__TASK GOAL__. Start at the line with "interleaved with the" in the records below, stop at the line with "Section loads.", and return every line in that span exactly, the two end lines included.

__TASK INPUTS__.
Segment Open

(* ===== verification/CacheLoads.v ===== *)
(** Loads of the shared cache, access by access: [ParallelStateView] of src/src/parallel_state.rs.

    ParallelState.v gives a load (an account, the code of a hash, a slot) as one function. The
    source looks into a concurrent map, asks the database, and then inserts the value or takes
    the one that is there by then; commits run in between. Here every access of a load is a step,
    interleaved with the accesses of other loads and with commits. The theorem says that loads
    are the functions of ParallelState.v, taken at their last access, provided that no commit
    clears the storage of an account while a slot of it is being fetched. The last section shows
    a run without that condition. *)

From S2P Require Import Prelude Model Reward World ParallelState CacheView.

Section loads.
Context `{!Revm} `{!RevmDb} {DB E : Type} `{!DatabaseRef DB E}.

(** ** The accesses of a load *)

Inductive Load :=
| BasicLookup (a : Address) | BasicFetch (a : Address) | BasicInsert (a : Address) (v : option AccountInfo)
| BasicDone (a : Address) (r : result E (option AccountInfo))
| CodeLookup (h : B256) | CodeFetch (h : B256) | CodeInsert (h : B256) (c : Bytecode)
| CodeDone (h : B256) (r : result E Bytecode)
| SlotLookup (a : Address) (k : U256) | SlotKnown (a : Address) (k : U256) | SlotFetch (a : Address) (k : U256)
| SlotInsert (a : Address) (k v : U256)
| SlotDone (a : Address) (k : U256) (r : result E U256).

Definition cached_slot (s : ParallelState DB) (a : Address) (k : U256) : option U256 :=
  default ∅ (cstorage (cache s) !! a) !! k.

Definition account_storage_known (s : ParallelState DB) (a : Address) : bool :=
  match accounts (cache s) !! a with
  | Some c => is_storage_known (cai_status c) || bool_decide (account c = None)
  | None => false
  end.

(** One access: the next position of the load, and the state. *)
Definition load_access (l : Load) (s : ParallelState DB) : Load * ParallelState DB :=
  match l with
  | BasicLookup a =>
    (match accounts (cache s) !! a with Some c => BasicDone a (Ok (account c)) | None => BasicFetch a end, s)
  | BasicFetch a =>
    let '(r, db) := basic_ref (database s) a in
    (match r with Ok v => BasicInsert a v | Err e => BasicDone a (Err e) end, set_database db s)
  | BasicInsert a v =>
    match accounts (cache s) !! a with
    | Some c => (BasicDone a (Ok (account c)), s)
    | None => let c := loaded_account v in (BasicDone a (Ok (account c)), set_cache (set_account a c (cache s)) s)
    end
  | CodeLookup h =>
    (match contracts (cache s) !! h with Some c => CodeDone h (Ok c) | None => CodeFetch h end, s)
  | CodeFetch h =>
    let '(r, db) := code_by_hash_ref (database s) h in
    (match r with Ok c => CodeInsert h c | Err e => CodeDone h (Err e) end, set_database db s)
  | CodeInsert h c =>
    match contracts (cache s) !! h with
    | Some c' => (CodeDone h (Ok c'), s)
    | None => (CodeDone h (Ok c), set_cache (mkCache (accounts (cache s)) (cstorage (cache s)) (<[h := c]> (contracts (cache s)))) s)
    end
  | SlotLookup a k => (match cached_slot s a k with Some v => SlotDone a k (Ok v) | None => SlotKnown a k end, s)
  | SlotKnown a k => (if account_storage_known s a then SlotInsert a k 0 else SlotFetch a k, s)
  | SlotFetch a k =>
    let '(r, db) := storage_ref (database s) a k in
    (match r with Ok v => SlotInsert a k v | Err e => SlotDone a k (Err e) end, set_database db s)
  | SlotInsert a k v =>
    match cached_slot s a k with
    | Some v' => (SlotDone a k (Ok v'), s)
    | None => (SlotDone a k (Ok v), set_cache (update_storage_slot a {[k := v]} (cache s)) s)
    end
  | BasicDone _ _ | CodeDone _ _ | SlotDone _ _ _ => (l, s)
  end.

(** Run alone, a load is the function of ParallelState.v. *)
Fixpoint load_alone (n : nat) (l : Load) (s : ParallelState DB) : Load * ParallelState DB :=
  match n with 0 => (l, s) | S n => let '(l, s) := load_access l s in load_alone n l s end.

Lemma basic_alone a s : load_alone 3 (BasicLookup a) s = let '(r, s) := db_basic s a in (BasicDone a r, s).
Proof.
  unfold db_basic, load_mut_cache_account. simpl. destruct (accounts (cache s) !! a) as [c|] eqn:Ha; simpl; [done|].
  destruct (basic_ref (database s) a) as [[v|e] db]; simpl; [|done]. by rewrite Ha.
Qed.

Lemma code_alone h s : load_alone 3 (CodeLookup h) s = let '(r, s) := db_code_by_hash s h in (CodeDone h r, s).
Proof.
  unfold db_code_by_hash. simpl. destruct (contracts (cache s) !! h) as [c|] eqn:Hh; simpl; [done|].
  destruct (code_by_hash_ref (database s) h) as [[v|e] db]; simpl; [|done]. by rewrite Hh.
Qed.

Lemma slot_alone a k s : load_alone 4 (SlotLookup a k) s = let '(r, s) := db_storage s a k in (SlotDone a k r, s).
Proof.
  unfold db_storage. simpl. fold (cached_slot s a k). fold (account_storage_known s a).
  destruct (cached_slot s a k) as [v|] eqn:Hs; simpl; [done|].
  destruct (account_storage_known s a); simpl; [by rewrite Hs|].
  destruct (storage_ref (database s) a k) as [[v|e] db]; simpl; [|done].
  change (cached_slot (set_database db s) a k) with (cached_slot s a k). by rewrite Hs.
Qed.

(** ** Loads and commits together *)

(** The state, the loads under way, and the world that the commits so far have reached. *)
Record LoadSys := mkLoadSys {
  ls_state : ParallelState DB;
  ls_loads : gmap nat Load;
  ls_world : World
}.

(** A commit of this journal account clears the cached storage. *)
Definition clears (acc : Account) : bool :=
  match FinalizedAccount_from acc with Deleted | Created _ => true | Unchanged | Updated _ => false end.

(** A slot of [a] is being fetched: the load has seen that the storage is not known. *)
Definition fetching (a : Address) (l : Load) : Prop :=
  match l with SlotFetch b _ | SlotInsert b _ _ => a = b | _ => False end.

Definition starts_load (l : Load) : Prop :=
  match l with BasicLookup _ | CodeLookup _ | SlotLookup _ _ => True | _ => False end.

Section steps.
Context (code_of : B256 → Bytecode) (guarded : bool).

(** [guarded]: commits that clear an account wait for the fetches of its slots. *)
Inductive load_step : LoadSys → LoadSys → Prop :=
| lst_start s ls w id l :
    ls !! id = None → starts_load l → load_step (mkLoadSys s ls w) (mkLoadSys s (<[id := l]> ls) w)
| lst_access s ls w id l l' s' :
    ls !! id = Some l → load_access l s = (l', s') →
    load_step (mkLoadSys s ls w) (mkLoadSys s' (<[id := l']> ls) w)
| lst_commit s ls w a acc t c' :
    committable code_of (cache s) a acc → apply_account_state a acc (cache s) = Done (t, c') →
    (guarded = true → clears acc = true → ∀ id l, ls !! id = Some l → ¬ fetching a l) →
    load_step (mkLoadSys s ls w)
      (mkLoadSys (set_cache c' s) ls (world_set a (apply_account acc (w_account w a, w_storage w a)) w)).
End steps.

(** ** Invariant *)

Context `{!RevmLaws} `{!RevmDbLaws}.
Context (code_of : B256 → Bytecode) (w0 : World) (Hbase : base_ok w0) (rep_db : DB → World → Prop)
  `{!DatabaseView DB E code_of w0 rep_db}.
Abbreviation rep := (state_rep code_of w0 rep_db).

(** What a load under way knows. *)
Definition load_ok (s : ParallelState DB) (w : World) (l : Load) : Prop :=
  match l with
  | BasicInsert a v => acct_eqv v (w_account w0 a) ∧ code_ok code_of v
  | CodeInsert h c => ∀ a i, w_account w0 a = Some i → code_hash i = h → is_empty_code_hash i = false → c = code_of h
  | SlotFetch a k => cached_slot s a k = None → w_storage w a k = w_storage w0 a k
  | SlotInsert a k v => cached_slot s a k = None → w_storage w a k = v
  | _ => True
  end.

(** What a load that returns says of the world. *)
Definition answer_ok (w : World) (l : Load) : Prop :=
  match l with
  | BasicDone a (Ok v) => acct_eqv v (w_account w a) ∧ code_ok code_of v
  | CodeDone h (Ok c) => ∀ a i, w_account (load_world w0) a = Some i → code_hash i = h → is_empty_code_hash i = false → c = code_of h
  | SlotDone a k (Ok v) => v = w_storage w a k
  | _ => True
  end.

Definition load_done (l : Load) : bool := match l with BasicDone _ _ | CodeDone _ _ | SlotDone _ _ _ => true | _ => false end.

(** An access keeps the representation, and the load's answer is that of the world now. *)
Lemma load_access_ok l s w l' s' :
  rep s w → load_ok s w l → load_done l = false → load_access l s = (l', s') →
  rep s' w ∧ load_ok s' w l' ∧ answer_ok w l'.
Proof.
  intros [Hdb Hok] Hl Hnd. pose proof Hok as [Hcell Hcon]. destruct l as [a|a|a v|a r|h|h|h c|h r|a k|a k|a k|a k v|a k r]; simpl; try done.
  - intros [= <- <-]. destruct (accounts (cache s) !! a) as [c|] eqn:Ha; split_and!; try done.
    all: apply (co_account _ _ _ _ _ _ _ (Hcell a)); done.
  - destruct (basic_ref (database s) a) as [r db] eqn:Hv. destruct (view_basic _ _ _ _ _ Hdb Hv) as [Hdb' Hval].
    intros [= <- <-]. split; [by split|]. destruct r as [v|e]; [|done]. split; [by apply Hval|done].
  - destruct Hl as [Hv Hc]. destruct (accounts (cache s) !! a) as [c|] eqn:Ha; intros [= <- <-].
    + split; [by split|]. split; [done|]. apply (co_account _ _ _ _ _ _ _ (Hcell a)); done.
    + assert (Hok' : cache_ok code_of w0 w (set_account a (loaded_account v) (cache s))).
      { apply cache_ok_set_account; [done|]. apply loaded_cell; [done..|]. rewrite <-Ha. apply Hcell. }
      split; [by split|]. split; [done|].
      apply (co_account _ _ _ _ _ _ _ (co_cell _ _ _ _ Hok' a)). simpl. by rewrite lookup_insert_eq.
  - intros [= <- <-]. destruct (contracts (cache s) !! h) as [c|] eqn:Hh; split_and!; try done.
    intros a i Ha Hhash He. eapply Hcon; [done|by apply load_nonempty|done|done].
  - destruct (code_by_hash_ref (database s) h) as [r db] eqn:Hv. destruct (view_code _ _ _ _ _ Hdb Hv) as [Hdb' Hval].
    intros [= <- <-]. split; [by split|]. destruct r as [c|e]; [|done]. split; [|done]. intros a i. by apply Hval.
  - destruct (contracts (cache s) !! h) as [c'|] eqn:Hh; intros [= <- <-].
    + split; [by split|]. split; [done|]. intros a i Ha Hhash He. eapply Hcon; [done|by apply load_nonempty|done|done].
    + split; [|split; [done|]].
      * split; [done|]. split; [done|]. simpl. intros h' b a i [[<- <-]|[_ ?]]%lookup_insert_Some; [apply Hl|by apply Hcon].
      * intros a i Ha Hhash He. eapply Hl; [by apply load_nonempty|done|done].
  - intros [= <- <-]. split; [by split|]. unfold cached_slot. destruct (_ !! k) as [v|] eqn:Hs; [|done].
    split; [done|]. by apply (co_slot _ _ _ _ _ _ _ (Hcell a)).
  - intros [= <- <-]. split; [by split|]. unfold account_storage_known.
    pose proof (λ Hs, co_noslot _ _ _ _ _ _ _ (Hcell a) k Hs) as Hn. unfold storage_known in Hn.
    unfold cached_slot. destruct (match accounts (cache s) !! a with Some _ => _ | None => _ end); simpl; split; done.
  - destruct (storage_ref (database s) a k) as [r db] eqn:Hv. destruct (view_storage _ _ _ _ _ _ Hdb Hv) as [Hdb' Hval].
    intros [= <- <-]. split; [by split|]. destruct r as [v|e]; [|done]. split; [|done].
    intros Hs. simpl in Hl. rewrite (Hval v eq_refl). by apply Hl.
  - unfold cached_slot in *. destruct (default ∅ (cstorage (cache s) !! a) !! k) as [v'|] eqn:Hs; intros [= <- <-].
    + split; [by split|]. split; [done|]. by apply (co_slot _ _ _ _ _ _ _ (Hcell a)).
    + split; [split; [done|]; apply cache_ok_slot; [done|by apply Hl]|]. split; [done|]. symmetry. by apply Hl.
Qed.

(** Loads only add slots. *)
Lemma load_access_slots l s l' s' a k :
  load_access l s = (l', s') → cached_slot s' a k = None → cached_slot s a k = None.
Proof.
  destruct l as [b|b|b v|b r|h|h|h c|h r|b j|b j|b j|b j v|b j r]; simpl; try by intros [= <- <-].
  1: destruct (basic_ref (database s) b); by intros [= <- <-].
  1: destruct (accounts (cache s) !! b); by intros [= <- <-].
  1: destruct (code_by_hash_ref (database s) h); by intros [= <- <-].
  1: destruct (contracts (cache s) !! h); by intros [= <- <-].
  1: destruct (storage_ref (database s) b j); by intros [= <- <-].
  destruct (cached_slot s b j); intros [= <- <-]; [done|]. unfold cached_slot. simpl.
  destruct (decide (b = a)) as [->|]; [rewrite lookup_insert_eq; simpl|by rewrite lookup_insert_ne].
  by intros [_ ?]%lookup_union_None.
Qed.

Segment Closed

__RESPONSE TO THE TASK__.
    interleaved with the accesses of other loads and with commits. The theorem says that loads
    are the functions of ParallelState.v, taken at their last access, provided that no commit
    clears the storage of an account while a slot of it is being fetched. The last section shows
    a run without that condition. *)

From S2P Require Import Prelude Model Reward World ParallelState CacheView.

Section loads.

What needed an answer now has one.